We have to see our lives as unchartered territory where only God knows the best route. Allow Him to direct us so that we don’t waste time being lost or sliding into defiant sin. When people do what is right in their own eyes, they are playing to the lowest common denominator. Over time, the bar keeps lowering until every institution (family, church, community, business, government, etc.) are all operating against the will of God. What awaits these people is destruction.
Choose today to let God lead you and set the spiritual and moral compass for your life. You may not fully understand God’s ways but they are always right and the best for us!
Tomorrow’s Reading: Judges 21:1-Ruth 1:22; John 4:4-42; Psalm 105:1-15; Proverbs 14:25
Judges 17:1-18:31; John 3:1-21; Psalm 104:1-23; Proverbs 14:20-21
When there is no leadership in a person’s life, he or she will make things up along the way and do whatever seems acceptable. In other words, when we have not submitted ourselves to God’s authority, we will make our own rules and live by them (and change them when they no longer suit us).
Micah stole his mother’s money. In response to her money being stolen, she pronounces a curse on the robber. Micah hears this and becomes afraid. He returns the money and confesses his crime. Out of appreciation, she takes some of the returned silver and makes an idol to her son! It gets worse; Micah takes the idol and makes a shrine (sacred place to worship the idol). Then he makes priestly garments and appoints one of his sons as priest. Adding insult to injury, a young Levite (priest) passes by and agrees to be his personal priest at this new shrine.
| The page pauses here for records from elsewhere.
Lemma reaches_new sh q r : reaches {| ds_shared := sh; ds_queries := q; ds_resets := r |} →
  reaches {| ds_shared := sh; ds_queries := QStart :: q; ds_resets := r |}.
Proof. intros (t & Hr & E1 & E2 & E3). simpl in *. eapply (reaches_step t); [done|apply doh_new_query|]. split_and!; simpl; [done|by f_equiv|done]. Qed.
Lemma reaches_new_reset sh q r : reaches {| ds_shared := sh; ds_queries := q; ds_resets := r |} →
  reaches {| ds_shared := sh; ds_queries := q; ds_resets := RCount :: r |}.
Proof. intros (t & Hr & E1 & E2 & E3). simpl in *. eapply (reaches_step t); [done|apply doh_new_reset|]. split_and!; simpl; [done|done|by f_equiv]. Qed.
Lemma reaches_probing sh q r b : reaches {| ds_shared := sh; ds_queries := q; ds_resets := r |} →
  reaches {| ds_shared := set_probing sh b; ds_queries := q; ds_resets := r |}.
Proof. intros (t & Hr & E1 & E2 & E3). simpl in *. subst sh. by eapply (reaches_step t); [done|apply (doh_probing t b)|]. Qed.
Lemma reaches_drop sh p q r : reaches {| ds_shared := sh; ds_queries := p :: q; ds_resets := r |} → droppable p = true →
  reaches {| ds_shared := sh; ds_queries := q; ds_resets := r |}.
Proof.
  intros (t & Hr & E1 & E2 & E3) Hd. simpl in *. apply perm_middle_inv in E2 as (before & after & Hq & Hp).
  by eapply (reaches_step t); [done|by eapply doh_drop|].
Qed.
Lemma reaches_query sh p q r sh' p' : reaches {| ds_shared := sh; ds_queries := p :: q; ds_resets := r |} →
  query_step sh p sh' p' → (connecting p' = true → connecting p = false → existsb connecting (p :: q) = false) →
  reaches {| ds_shared := sh'; ds_queries := p' :: q; ds_resets := r |}.
Proof.
  intros (t & Hr & E1 & E2 & E3) Hs Hl. simpl in *. subst sh. apply perm_middle_inv in E2 as (before & after & Hq & Hp).
  eapply (reaches_step t); [done| |].
  - eapply doh_query; [done|done|]. intros H1 H2. rewrite (existsb_perm _ _ _ Hp).
    specialize (Hl H1 H2). by rewrite H2 in Hl.
  - split_and!; simpl; [done| |done]. by rewrite <-Permutation_middle, Hp.
Qed.
Lemma reaches_reset sh q x r sh' x' : reaches {| ds_shared := sh; ds_queries := q; ds_resets := x :: r |} →
  reset_step sh x sh' x' → reaches {| ds_shared := sh'; ds_queries := q; ds_resets := x' :: r |}.
Proof.
  intros (t & Hr & E1 & E2 & E3) Hs. simpl in *. subst sh. apply perm_middle_inv in E3 as (before & after & Hq & Hp).
  eapply (reaches_step t); [done|by eapply doh_reset|].
  split_and!; simpl; [done|done|]. by rewrite <-Permutation_middle, Hp.
Qed.
Lemma reaches_permute sh q q' r : reaches {| ds_shared := sh; ds_queries := q; ds_resets := r |} → q ≡ₚ q' →
  reaches {| ds_shared := sh; ds_queries := q'; ds_resets := r |}.
Proof. intros Hr Hp. by apply (reaches_proper _ {| ds_shared := sh; ds_queries := q; ds_resets := r |}). Qed.
Lemma reaches_drops sh dropped q r : reaches {| ds_shared := sh; ds_queries := dropped ++ q; ds_resets := r |} →
  Forall (λ p, droppable p = true) dropped → reaches {| ds_shared := sh; ds_queries := q; ds_resets := r |}.
Proof. intros Hr Hd. induction Hd as [|p l Hp _ IH]; [done|]. apply IH. by eapply reaches_drop. Qed.

(** Upstream [i] of [self]. *)
Definition on_its_own (i : nat) (self : Resolver) (sh : shared) : doh_system :=
  {| ds_shared := sh; ds_queries := pcs i self; ds_resets := rv_resets self ≫= reset_pc i |}.
Definition simulated (self : Resolver) : Prop := ∀ i sh, rv_upstreams self !! i = Some sh → reaches (on_its_own i self sh).

Lemma bind_split {A B} (f : A → list B) before x after : (before ++ x :: after) ≫= f ≡ₚ f x ++ ((before ++ after) ≫= f).
Proof. rewrite !bind_app, bind_cons, !app_assoc. f_equiv. apply Permutation_app_comm. Qed.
Now that they have the “son stealing silver god”, they feel secure that they have a god watching over them. The whole tribe of Dan adopts this perversion as they seek to possess their Promised Land. Do you see how error is spread? One person makes up their own rules and others begin to follow, before too long, we think those made-up rules override the Sovereign God’s Truth! Because God knows human behavior, He knows that we will always look right in our own eyes.
Let’s commit today to do those things that are pleasing (right) in God’s eyes and not our own. When we do this, we will never get off track or lead others astray with us.
Tomorrow’s Reading: Judges 19:1-20:48; John 3:22-4:3; Psalm 104:24-35; Proverbs 14:22-24
Judges 15:1-16:31; John 2:1-25; Psalm 103:1-22; Proverbs 14:17-19
As powerful as Samson was when He was led by the Spirit of God, he was equally as reckless without that power. Repeatedly, God worked through Samson and following those times of great victory, Samson would do unwise things.
Against his parent’s admonition, he married someone who did not serve his God. Even when the relationship was not working, he still fought to stay with her. Then he marries Delilah. After she has tricked him one time you would think he would have had enough and walked away. Yet, he stayed and the end result was that his unwise decisions caused him to lose everything.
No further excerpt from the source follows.